On constate en canyon que malgré sa compacité, il est quand même convenable comme nœud de butée dans la grande majorité des cas. De plus, c’est le nœud qui offre le meilleur coulissage contre paroi, en raison de son aptitude à basculer latéralement sur lui-même, de manière à présenter contre le rocher sa face la plus lisse. Ceci réduit considérablement les coincements possibles sur les arêtes, ce qui est un avantage considérable lors de la récupération des rappels.
Enfin, le nœud de plein poing est commode à faire et même à défaire, car lorsqu’il travaille ainsi à l’ouverture, il ne se serre sur lui-même que modérément.

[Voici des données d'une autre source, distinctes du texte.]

(** * ValSimP tagged files: a shallow embedding of [valsimp/files/taggedfile.py]

    The development follows the module top to bottom: the Python primitives
    the module relies on, the regular expressions of [re], the converters,
    [TaggedEntry], [TaggedCollection] and [TaggedReader].

    Conventions.
    - A Python [str] is the list of its characters; characters are the 256
      code points U+0000..U+00FF.
    - A Python [dict] is a [gmap]; a Python [list] is a [list].
    - A call that may raise returns a [result]; a method that mutates its
      object returns the new object next to its outcome. *)

From Stdlib Require Import Ascii String ZArith.
From stdpp Require Import gmap strings list fin_maps.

Quelques tests de traction dans cette configuration de travail à l’ouverturesont réalisés à l’ENSA en 1998, sur le diamètre 10 mm, et confirment ces constatations. Ils montrent que le nœud se retourne d’abord vers 400 daN, le brin le plus sollicité venant chevaucher l’autre, en ne libérant dans ce réarrangement que très peu de mou. Le nœud se bloque alors dans cette nouvelle configuration, ce qui supprime tout risque de dénouage de la corde par libération progressive des deux brins. Ce n’est ensuite qu’à des valeurs beaucoup plus hautes, vers 1200 daN, que la corde finit par se rompre, dans le nœud lui-même évidemment.
Les répartiteurs de charge en secours
Au SSF, nous cherchons depuis bien longtemps un nœud efficace pour la réalisation des anneaux répartiteurs de charge.

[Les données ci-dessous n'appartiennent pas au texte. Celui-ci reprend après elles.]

(** C7 (as amended). For a frame with a [datetime_utc] column,
    [clean_openmeteo] returns a frame; its missing-value rule removes a
    row exactly when every core field that is a column (temperature,
    humidity, precipitation, wind speed) is missing in it after
    coercion, a field that does not parse counting as missing and the
    other fields, such as rain, playing no role; a row that passes the
    rule is returned unless an earlier passing row has the same
    [datetime_utc], and then that hour is still represented. *)
Theorem clean_openmeteo_drop_rule `{Scalars} (df : DataFrame) :
  has_column "datetime_utc" df = true →
  ∃ out, clean_openmeteo df = Ok out ∧
    let coerced := openmeteo_coerce df <$> rows df in
    (∀ r, r ∈ rows out → r ∈ coerced ∧ core_missing df r = false) ∧
    (∀ r, r ∈ coerced → core_missing df r = false →
       ∃ r0, r0 ∈ rows out ∧ r0 !!! "datetime_utc" = r !!! "datetime_utc") ∧
    (∀ l1 r l2, coerced = l1 ++ r :: l2 → core_missing df r = false →
       (∀ r0, r0 ∈ l1 → core_missing df r0 = false →
          r0 !!! "datetime_utc" ≠ r !!! "datetime_utc") →
       r ∈ rows out) ∧
    (∀ r c, c ∈ CORE_WEATHER → has_column c df = true →
       openmeteo_coerce df r !!! c = to_numeric (r !!! c)) ∧
    (∀ (r : Row) c v, c ∉ CORE_WEATHER →
       core_missing df (<[c := v]> r) = core_missing df r).
Proof.
  intros Hdt. destruct (clean_openmeteo_rows df Hdt) as (out & Hc & Hrows).
  exists out. split; [done|]. cbn zeta.
  set (coerced := openmeteo_coerce df <$> rows df) in *.
  set (kept := filter (λ r, core_missing df r = false) coerced) in *.
  assert (Hp : rows out ≡ₚ drop_dups (subset_key ["datetime_utc"]) kept).
  { rewrite Hrows. apply sort_by_perm. }
  split; [|split; [|split; [|split]]].
  - intros r Hr. rewrite Hp in Hr. apply drop_dups_elem in Hr.
    apply list_elem_of_filter in Hr. tauto.
  - intros r Hr Hm.
    assert (Hk : subset_key ["datetime_utc"] r ∈
                 subset_key ["datetime_utc"] <$> drop_dups (subset_key ["datetime_utc"]) kept).
    { apply drop_dups_keys, list_elem_of_fmap_2. by apply list_elem_of_filter. }
    apply list_elem_of_fmap in Hk as (r0 & Hk & Hr0).
    exists r0. split; [by rewrite Hp|]. by injection Hk.
  - intros l1 r l2 Hl Hm Hfirst. rewrite Hp. unfold kept. rewrite Hl.
    rewrite filter_app, filter_cons_True by done.
    apply drop_dups_first. rewrite list_elem_of_fmap.
    intros (r0 & Hk & Hr0). apply list_elem_of_filter in Hr0 as [Hm0 Hr0].
    apply (Hfirst r0 Hr0 Hm0). by injection Hk.
  - intros r c. apply openmeteo_coerce_core.
  - intros r c v Hnc. unfold core_missing. apply forallb_ext_elem.
    intros c0 [_ Hc0]%list_elem_of_filter.
    rewrite lookup_total_insert_ne; [done|]. by intros ->.
Qed.

(** C7 on three hours: one without any core value, one that misses only
    [rain], one whose temperature does not parse. *)
Lemma clean_openmeteo_drop_rule_witness :
  has_column "datetime_utc" SampleMeteo.gaps = true ∧
  ∃ out, clean_openmeteo SampleMeteo.gaps = Ok out ∧
    ∀ r, r ∈ rows out →
      r ∈ openmeteo_coerce SampleMeteo.gaps <$> rows SampleMeteo.gaps ∧
      core_missing SampleMeteo.gaps r = false.
Proof.
  assert (Hdt : has_column "datetime_utc" SampleMeteo.gaps = true)
    by (vm_compute; reflexivity).
  split; [exact Hdt|].
  destruct (clean_openmeteo_drop_rule SampleMeteo.gaps Hdt) as (out & Hc & Hin & _).
  exists out. split; [exact Hc | exact Hin].
Defined.

(** The same frame, evaluated: the hour without core values is gone,
    the hour without [rain] is kept, and the temperature that does not
    parse is a missing value of a row that is kept. *)
Example clean_openmeteo_gaps :
  (out ← clean_openmeteo SampleMeteo.gaps;
   Ok (column "datetime_utc" out, column "temperature_2m" out, column "rain" out)) =
  Ok ([Ts 1704070800; Ts 1704074400], [Num 21; NA], [NA; Num 0]).
Proof. vm_compute. reflexivity. Qed.

(** C7 as stated fails: of two complete rows for the same hour the
    second is not returned, although none of its core fields is
    missing. *)
Lemma clean_openmeteo_drops_complete_row :
  ∃ out r,
    clean_openmeteo SampleMeteo.twice = Ok out ∧
    r ∈ openmeteo_coerce SampleMeteo.twice <$> rows SampleMeteo.twice ∧
    core_missing SampleMeteo.twice r = false ∧
    r ∉ rows out.
Proof.
  eval_ok (clean_openmeteo SampleMeteo.twice) out Hc.
  exists out, (openmeteo_coerce SampleMeteo.twice
                (SampleMeteo.hour "2024-01-01 00:00" (Num 21) (Num 80) (Num 0) (Num 0) (Num 7))).
  split; [exact Hc|]. split; [|split].
  - apply list_elem_of_fmap_2. unfold SampleMeteo.twice. cbn [rows].
    right. left.
  - vm_compute. reflexivity.
  - assert (He : (out ← clean_openmeteo SampleMeteo.twice;
                  Ok (column "temperature_2m" out)) = Ok [Num 20])
      by (vm_compute; reflexivity).
    rewrite Hc, ok_bind in He. injection He as He.
    intros Hin. apply (list_elem_of_fmap_2 (λ r : Row, r !!! "temperature_2m")) in Hin.
    fold (column "temperature_2m" out) in Hin. rewrite He in Hin.
    apply list_elem_of_singleton in Hin. vm_compute in Hin. discriminate.
Qed.

(** ** AirNow rows without a timestamp *)

Lemma Forall2_elem_of_r {A B : Type} (R : A → B → Prop) l k y :
  Forall2 R l k → y ∈ k → ∃ x, x ∈ l ∧ R x y.
Proof.
  induction 1 as [|x y' l k Hxy Hlk IH]; [by intros ?%elem_of_nil|].
  rewrite elem_of_cons. intros [->|Hy].
  - exists x. split; [by left | done].
  - destruct (IH Hy) as (x' & Hx' & HR). exists x'. split; [by right | done].
Qed.

Section AirNow.
Context `{Scalars}.

Lemma combined_rows (g h : Row → cell) (f : cell → result cell)
    (k : cell → cell → result cell) (rs : list Row) left comb :
  mapR f (g <$> rs) = Ok left →
  mapR (λ p, k p.1 p.2) (zip left (h <$> rs)) = Ok comb →
  Forall2 (λ r v, (l ← f (g r); k l (h r)) = Ok v) rs comb.
Proof.
  revert left comb. induction rs as [|r rs IH]; intros left comb Hl Hc.
  - cbn in Hl. injection Hl as <-. cbn in Hc. injection Hc as <-. constructor.
  - cbn in Hl. apply bind_Ok in Hl as (l & Hfl & Hl).
    apply bind_Ok in Hl as (ls & Hls & Hl). injection Hl as <-.
    cbn in Hc. apply bind_Ok in Hc as (v & Hv & Hc).
    apply bind_Ok in Hc as (vs & Hvs & Hc). injection Hc as <-.
    constructor; [|by eapply IH]. by rewrite Hfl.
Qed.

Lemma stamped_rows (rs : list Row) (comb : list cell) cs :
  Forall2 (λ r v, airnow_combined r = Ok v) rs comb →
  Forall2 (λ r r', ∃ v, airnow_combined r = Ok v ∧
                        r' = foldr delete (<["datetime_utc" := to_datetime v]> r) cs)
    rs
    ((λ r : Row, foldr delete r cs) <$>
       zip_with (λ (r : Row) v, <["datetime_utc" := v]> r) rs (to_datetime <$> comb)).
Proof. induction 1; cbn; constructor; eauto. Qed.

(** The rows [clean_airnow] returns: every row of the frame with its
    header gets a timestamp, loses the unused columns, and the first row
    of every key is kept. *)
Lemma clean_airnow_rows df out :
  clean_airnow df = Ok out →
  ∃ headed stamped,
    fix_header df = Ok headed ∧
    Forall2 (λ r r', ∃ v, airnow_combined r = Ok v ∧ r' = airnow_row r (to_datetime v))
      (rows headed) stamped ∧
    rows out ≡ₚ drop_dups (subset_key AIRNOW_KEY) stamped.
Proof.
  unfold clean_airnow. intros Hc.
  apply bind_Ok in Hc as (headed & Hh & Hc).
  apply bind_Ok in Hc as (date & Hdate & Hc).
  apply bind_Ok in Hc as (left & Hleft & Hc).
  apply bind_Ok in Hc as (hour & Hhour & Hc).
  apply bind_Ok in Hc as (comb & Hcomb & Hc). cbn zeta in Hc.
  apply bind_Ok in Hc as (d3 & Hd3 & Hc).
  apply getcol_Ok in Hdate as [_ ->]. apply getcol_Ok in Hhour as [_ ->].
  rewrite <- list_fmap_compose in Hcomb.
  pose proof (combined_rows _ _ _ _ _ _ _ Hleft Hcomb) as Hf.
  destruct (dedup_sort_NoDup _ _ _ _ _ Hd3 Hc) as [Hp _].
  exists headed. eexists. split; [done|]. split; [|exact Hp].
  cbn [rows drop_columns assign_values]. by apply stamped_rows.
Qed.

Lemma airnow_row_fields (r : Row) stamp :
  airnow_row r stamp !!! "datetime_utc" = stamp ∧
  airnow_row r stamp !!! "ReportingArea" = r !!! "ReportingArea" ∧
  airnow_row r stamp !!! "ParameterName" = r !!! "ParameterName".
Proof.
  unfold airnow_row. repeat split.
  - rewrite lookup_total_foldr_delete_ne
      by (apply (bool_decide_unpack _); vm_compute; exact I).
    apply lookup_total_insert_eq.
  - rewrite lookup_total_foldr_delete_ne
      by (apply (bool_decide_unpack _); vm_compute; exact I).
    by rewrite lookup_total_insert_ne.
  - rewrite lookup_total_foldr_delete_ne
      by (apply (bool_decide_unpack _); vm_compute; exact I).
    by rewrite lookup_total_insert_ne.
Qed.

Le pécheur ou le huit tressé, qui étaient préconisés jusqu’à présent, présentent plusieurs inconvénients :
– leur positionnement exact est difficile à régler;
– ils sont malaisés à nouer avec les anneaux couramment utilisés (de diamètre 10, et en corde plutôt raide);
– ils sont difficiles à pré-tendre manuellement (par exemple dans le cas de tyroliennes ou l’on recherche une tension maximale);
– ils sont enfin si serrés après de fortes sollicitations qu’il devient laborieux de les défaire.

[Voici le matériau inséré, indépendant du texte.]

(** * Healthcare insurance cost analysis: dashboard and bucketizer

    A shallow embedding of the two Python programs of the repository,

      - [healthcare_dashboard.py]: loader, sidebar filters, key metrics,
        age-group chart and premium calculator;
      - [pythonprogramtocleadataforpowerbiandalsogroupcategories.py]: the
        batch script that adds the four bucket columns,

    and the properties of their specification.

    Python's [float] and the [float64] columns of pandas are IEEE 754
    binary64 numbers: they are modelled by Rocq's primitive floats, which
    are the same numbers with the same correctly rounded operations and the
    same comparisons (every comparison with a NaN is false).  Python's [int]
    is modelled by [Z], strings by [string]. *)

From Stdlib Require Import ZArith List Sorted Bool String Ascii Lia Floats.
Import ListNotations.

Set Warnings "-inexact-float".

(* ===================================================================== *)
(** * Binary64 numbers as Python uses them *)
(* ===================================================================== *)

Module F64.

Local Open Scope Z_scope.

(** The correctly rounded (to nearest, ties to even) binary64 value of an
    integer; an integer too large in magnitude rounds to an infinity. *)
Definition round_Z (z : Z) : float :=
  SF2Prim (binary_normalize prec emax z 0 false).

(** The integers that round to a finite binary64 number. *)
Definition representable (z : Z) : bool := negb (is_infinity (round_Z z)).
Lemma open_hdf5_handles W p st1 st2 :
  _file_handles st1 = _file_handles st2 →
  (_open_hdf5 W p st1).1 = (_open_hdf5 W p st2).1 ∧
  _file_handles (_open_hdf5 W p st1).2 = _file_handles (_open_hdf5 W p st2).2.
Proof.
  intros H. unfold _open_hdf5. rewrite H.
  destruct (match _file_handles st2 !! p with
            | Some fh => if is_open fh then Some fh else None
            | None => None
            end); [done|].
  by destruct (HDFStore_open W p).
Qed.

Lemma open_hdf5_unreadable W p q st :
  hdf5_files W !! p = None →
  _file_handles st !! p = None →
  _file_handles (_open_hdf5 W q st).2 !! p = None.
Proof.
  intros Hp Hst. unfold _open_hdf5, HDFStore_open.
  destruct (match _file_handles st !! q with
            | Some fh => if is_open fh then Some fh else None
            | None => None
            end); [done|].
  destruct (hdf5_files W !! q) as [groups|] eqn:E; simpl; [|done].
  rewrite lookup_insert_ne; [done|]. intros ->. congruence.
Qed.

Section discovery.
Context (W : World) (base_dir : string) (filename_re groupname_re : pattern)
        (schema : option Schema).

Local Abbreviation scan := (scan_files W base_dir filename_re groupname_re schema).

Lemma scan_files_mono l ds st w :
  w ∈ warnings st → w ∈ warnings (scan l ds st).2.
Proof.
  revert ds st. induction l as [|fname l IH]; intros ds st Hw; simpl; [done|].
  destruct (filename_re fname); simpl; [|by apply IH].
  destruct (open_hdf5_spec W (path_join base_dir fname) st)
    as [(fh & -> & _)|[(groups & _ & ->)|(_ & -> & _)]].
  - unfold mbind, M_bind.
    destruct (scan_groups_frame groupname_re schema fh (path_join base_dir fname)
                (hs_groups fh).*1 ds) as (r & ws & ->).
    destruct r; [|by apply elem_of_app; left]. apply IH. by apply elem_of_app; left.
  - unfold mbind, M_bind.
    match goal with |- context [scan_groups _ _ ?fh ?p ?ks ds] =>
      destruct (scan_groups_frame groupname_re schema fh p ks ds) as (r & ws & ->) end.
    destruct r; [|by apply elem_of_app; left]. apply IH. by apply elem_of_app; left.
  - unfold mbind, M_bind, warn. apply IH. by apply elem_of_app; left.
Qed.

Context (fname : string).
Let file_path := path_join base_dir fname.
Hypothesis Hmatch : filename_re fname = true.
Hypothesis Hunreadable : hdf5_files W !! file_path = None.

Lemma scan_files_skip l ds st1 st2 :
  _file_handles st1 = _file_handles st2 →
  _file_handles st1 !! file_path = None →
  (scan l ds st1).1 = (scan (filter (λ name, name ≠ fname) l) ds st2).1 ∧
  _file_handles (scan l ds st1).2 =
  _file_handles (scan (filter (λ name, name ≠ fname) l) ds st2).2.
Proof.
  revert ds st1 st2. induction l as [|g l IH]; intros ds st1 st2 Hh Hp; [done|].
  rewrite filter_cons. case_decide as Hg.
  - (* another entry: both scans treat it alike *)
    simpl. destruct (filename_re g); simpl; [|by apply IH].
    pose proof (open_hdf5_handles W (path_join base_dir g) st1 st2 Hh) as [Hr Hh'].
    pose proof (open_hdf5_unreadable W file_path (path_join base_dir g) st1 Hunreadable Hp) as Hp'.
    destruct (_open_hdf5 W (path_join base_dir g) st1) as [r1 st1'].
    destruct (_open_hdf5 W (path_join base_dir g) st2) as [r2 st2'].
    simpl in *. subst r2. destruct r1 as [fh|e].
    + unfold mbind, M_bind.
      destruct (scan_groups_frame groupname_re schema fh (path_join base_dir g)
                  (hs_groups fh).*1 ds) as (r & ws & Hscan).
      rewrite !Hscan. destruct r; [|done]. by apply IH.
    + destruct e; try done. unfold mbind, M_bind, warn. by apply IH.
  - (* the unreadable entry itself *)
    subst g. simpl. rewrite Hmatch. simpl.
    destruct (open_hdf5_spec W file_path st1)
      as [(fh & _ & [x Hx])|[(groups & Hsome & _)|(_ & Hopen & _)]]; [congruence|congruence|].
    fold file_path. rewrite Hopen. unfold mbind, M_bind, warn. by apply IH.
Qed.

En se tournant vers le nœud de plein poing(3), utilisé à l’ouverturecomme les canyonistes, on résout ces difficultés:
– Il est facile à défaire, les sollicitations sur le nœud restant très modestes du fait de la répartition des efforts entre les différents brins du montage réalisé;
– Il permet un bon ajustement de la longueur du répartiteur;
– Il se serre facilement à la main, et libère très peu de mou lors du serrage ultérieur sous l’effort, ce qui optimise la tension de nos montages en tyrolienne;
– Enfin, sa résistance de 1200 daN démontrée dans ce type d’usage nous offre une marge de sécurité très suffisante. En effet, lors des nombreux essais de rupture d’ancrage réalisés par le SSF sur les répartiteurs entre 1994 et 1996, la charge maximum mesurée n’est jamais montée au delà de 575 daN sur un point de mesure. Encore faut-il préciser que le nœud ne travaille que sur l’un des deux brins sollicités, hormis évidemment le cas fautif ou le nœud, mal positionné lors de la réalisation du répartiteur, viendrait porter en butée sur l’un des amarrages.
Après trois stages SSF et un gros secours, où le nœud de plein poing a été utilisé systématiquement sur les répartiteurs de charge, aucun défaut notable n’a été constaté.
La seule précaution à respecter est un dépassement obligatoire des brins libres de 15 cm minimum, une fois le nœud serré manuellement.